(** ** [get_talent_id] and [save_snapshot] *)

Lemma head_filter_resolved (l : list Talents.row) channel tid :
  List.head (List.map Talents.id
               (List.filter (fun r => String.eqb (Talents.youtube_id r) channel) l))
  = Some tid ->
  ∃ t, t ∈ l ∧ Talents.id t = tid ∧ Talents.youtube_id t = channel.
Proof.
  induction l as [|t l IH]; cbn; [discriminate|].
  destruct (String.eqb_spec (Talents.youtube_id t) channel) as [Heq|Hne]; cbn.
  - intros [= <-]. exists t. split; [left|]. auto.
  - intros H. destruct (IH H) as (t' & Hin & Hid & Hch).
    exists t'. split; [right|]; auto.
Qed.

(** The resolver changes the trace and uses up planned outcomes; what it
    raises is never an instance of [psycopg2.Error], and what it returns
    is the identifier of a talent row of the channel. *)
Lemma get_talent_id_cases conn channel_id w :
  ∃ r evs fs,
    get_talent_id conn channel_id w
    = (r, with_faults (with_trace w (trace w ++ evs)) fs)
    ∧ Forall of_lookup evs
    ∧ (∀ e, r = Raise e -> is_psycopg2_Error e = false)
    ∧ (∀ tid, r = Return (Some tid) -> resolved w channel_id tid).
Proof.
  destruct w as [ab ae fs tl sn pe nw cn tr].
  unfold get_talent_id, conn_cursor, execute_select, fetchone, cursor_close,
    fallible.
  unfold_monad. cbn.
  repeat (inner_case; cbn).
  all: try discriminate.
  all: normalize_world.
  all: eexists _, _, _; split; [reflexivity|].
  all: split; [repeat constructor|].
  all: split; [intros ? [= <-]; try assumption | intros ? [= <-]].
  all: try discriminate.
  all: apply head_filter_resolved; assumption.
Qed.

Ltac rolled_back evs :=
  eexists _, evs, _; (split; [eassumption|]); (split; [|reflexivity]);
  repeat constructor.

Ltac rollback_raised evs :=
  eexists _, _, evs, _, _; (split; [eassumption|]); (split; [|reflexivity]);
  repeat constructor.

(** The writer: it returns [True] after one insert and a commit; when a
    call raised a [psycopg2.Error] it rolls back, and returns [False]
    when the rollback went through or raises what the rollback raised;
    it lets any other exception through. *)
Lemma save_snapshot_cases conn tid s w :
  (∃ fs,
     save_snapshot conn tid s w
     = (Return true,
        with_rows
          (with_faults
             (with_trace w (trace w ++ [DbCursor; DbInsert tid s; DbCommit; DbCursorClose]))
             fs)
          (snapshots w ++ pending w ++ [snapshot_row tid s (now w)]) []))
  ∨ (∃ e evs fs,
       is_psycopg2_Error e = true ∧ Forall of_save evs
       ∧ save_snapshot conn tid s w
         = (Return false,
            with_rows
              (with_faults
                 (with_trace w (trace w ++ evs ++ [Print (DbErrorSaving e); DbRollback]))
                 fs)
              (snapshots w) []))
  ∨ (∃ e evs fs rows,
       is_psycopg2_Error e = false ∧ Forall of_save evs
       ∧ save_snapshot conn tid s w
         = (Raise e,
            with_rows (with_faults (with_trace w (trace w ++ evs)) fs)
              (snapshots w) rows))
  ∨ (∃ e e' evs fs rows,
       is_psycopg2_Error e = true ∧ Forall of_save evs
       ∧ save_snapshot conn tid s w
         = (Raise e',
            with_rows
              (with_faults
                 (with_trace w (trace w ++ evs ++ [Print (DbErrorSaving e); DbRollback]))
                 fs)
              (snapshots w) rows)).
Proof.
  destruct w as [ab ae fs tl sn pe nw cn tr], s as [subs views videos].
  unfold save_snapshot, conn_cursor, execute_insert, conn_commit, conn_rollback,
    cursor_close, fallible, snapshot_row.
  unfold_monad. cbn.
  repeat (inner_case; cbn).
  all: try discriminate.
  all: normalize_world.
  all: first
    [ left; eexists; reflexivity
    | right; left; rolled_back (@nil event)
    | right; left; rolled_back [DbCursor]
    | right; left; rolled_back [DbCursor; DbInsert tid (Build_stats subs views videos)]
    | right; left;
      rolled_back [DbCursor; DbInsert tid (Build_stats subs views videos); DbCommit]
    | right; right; left; eexists _, _, _, _; (split; [eassumption|]);
      (split; [|reflexivity]); repeat constructor
    | right; right; right; rollback_raised (@nil event)
    | right; right; right; rollback_raised [DbCursor]
    | right; right; right;
      rollback_raised [DbCursor; DbInsert tid (Build_stats subs views videos)]
    | right; right; right;
      rollback_raised
        [DbCursor; DbInsert tid (Build_stats subs views videos); DbCommit] ].
Qed.

(** C8.  When the three calls of the lookup go through and no talent
    row has the channel identifier, the resolver returns [None]; when one
    of the calls raises an instance of [psycopg2.Error], it returns
    [None] as well; and whatever it raises is not an instance of
    [psycopg2.Error]: no database exception reaches its caller. *)
Theorem get_talent_id_not_found conn channel_id w :
  (first_fault 3 (db_faults w) = None ->
   List.filter (fun r => String.eqb (Talents.youtube_id r) channel_id) (talents w) = [] ->
   fst (get_talent_id conn channel_id w) = Return None)
  ∧ (∀ e, first_fault 3 (db_faults w) = Some e -> is_psycopg2_Error e = true ->
       fst (get_talent_id conn channel_id w) = Return None)
  ∧ (∀ e, fst (get_talent_id conn channel_id w) = Raise e ->
       is_psycopg2_Error e = false).
Proof.
  split; [|split].
  - destruct w as [ab ae fs tl sn pe nw cn tr]. cbn [db_faults talents].
    intros Hfs Hrows.
    unfold get_talent_id, conn_cursor, execute_select, fetchone, cursor_close,
      fallible.
    unfold_monad. cbn.
    destruct fs as [|[e|] [|[e'|] [|[e''|] fs]]]; cbn in *;
      try discriminate; rewrite Hrows; reflexivity.
  - destruct w as [ab ae fs tl sn pe nw cn tr]. cbn [db_faults].
    intros e Hfs Hpg.
    unfold get_talent_id, conn_cursor, execute_select, fetchone, cursor_close,
      fallible.
    unfold_monad. cbn.
    destruct fs as [|[e1|] [|[e2|] [|[e3|] fs]]]; cbn in *;
      try discriminate; injection Hfs as ->; rewrite Hpg; reflexivity.
  - intros e He.
    destruct (get_talent_id_cases conn channel_id w) as (r & evs & fs & H & _ & Hr & _).
    rewrite H in He. cbn in He. now apply Hr.
Qed.

Ltac rolled_back_at evs :=
  exists evs; split; [reflexivity|]; cbn; repeat split; repeat constructor.

(** X23.  When one of the three calls of the writer raises an instance
    of [psycopg2.Error], the writer reports it and calls
    [conn.rollback()].  When the rollback goes through, the writer
    returns [False] and no row is left in the transaction; when the
    rollback raises, the writer raises that exception.  Either way table
    [snapshots] is as it was. *)
Lemma save_snapshot_rolls_back conn tid s w e :
  first_fault 3 (db_faults w) = Some e ->
  is_psycopg2_Error e = true ->
  ∃ w' evs,
    save_snapshot conn tid s w
    = (match after_fault (db_faults w) with
       | None => Return false
       | Some e' => Raise e'
       end, w')
    ∧ trace w' = (trace w ++ evs ++ [Print (DbErrorSaving e); DbRollback])%list
    ∧ Forall of_save evs
    ∧ snapshots w' = snapshots w
    ∧ (after_fault (db_faults w) = None -> pending w' = []).
Proof.
  destruct w as [ab ae fs tl sn pe nw cn tr], s as [subs views videos].
  cbn [db_faults]. intros Hfs Hpg.
  unfold save_snapshot, conn_cursor, execute_insert, conn_commit, conn_rollback,
    cursor_close, fallible.
  unfold_monad. cbn.
  destruct fs as [|[e1|] [|[e2|] [|[e3|] fs]]]; cbn in *;
    try discriminate; injection Hfs as ->; rewrite Hpg; cbn.
  all: try match goal with
           | |- context [match ?l with [] => _ | _ :: _ => _ end] =>
               destruct l as [|[e'|] ?]
           end; cbn.
  all: eexists; normalize_world.
  all: first
    [ solve [rolled_back_at [DbCursor]; discriminate]
    | solve [rolled_back_at [DbCursor; DbInsert tid (Build_stats subs views videos)];
             discriminate]
    | solve [rolled_back_at
               [DbCursor; DbInsert tid (Build_stats subs views videos); DbCommit];
             discriminate] ].
Qed.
__________
Task details —
Please return only the lines above, starting at the line that has "left; rolled_back [DbCursor;" and ending at the line that has "eexists _, _, _, _; (split; [eassumption|]);", keeping both and leaving each one unchanged.

Your response —
    | right; left; rolled_back [DbCursor; DbInsert tid (Build_stats subs views videos)]
    | right; left;
      rolled_back [DbCursor; DbInsert tid (Build_stats subs views videos); DbCommit]
    | right; right; left; eexists _, _, _, _; (split; [eassumption|]);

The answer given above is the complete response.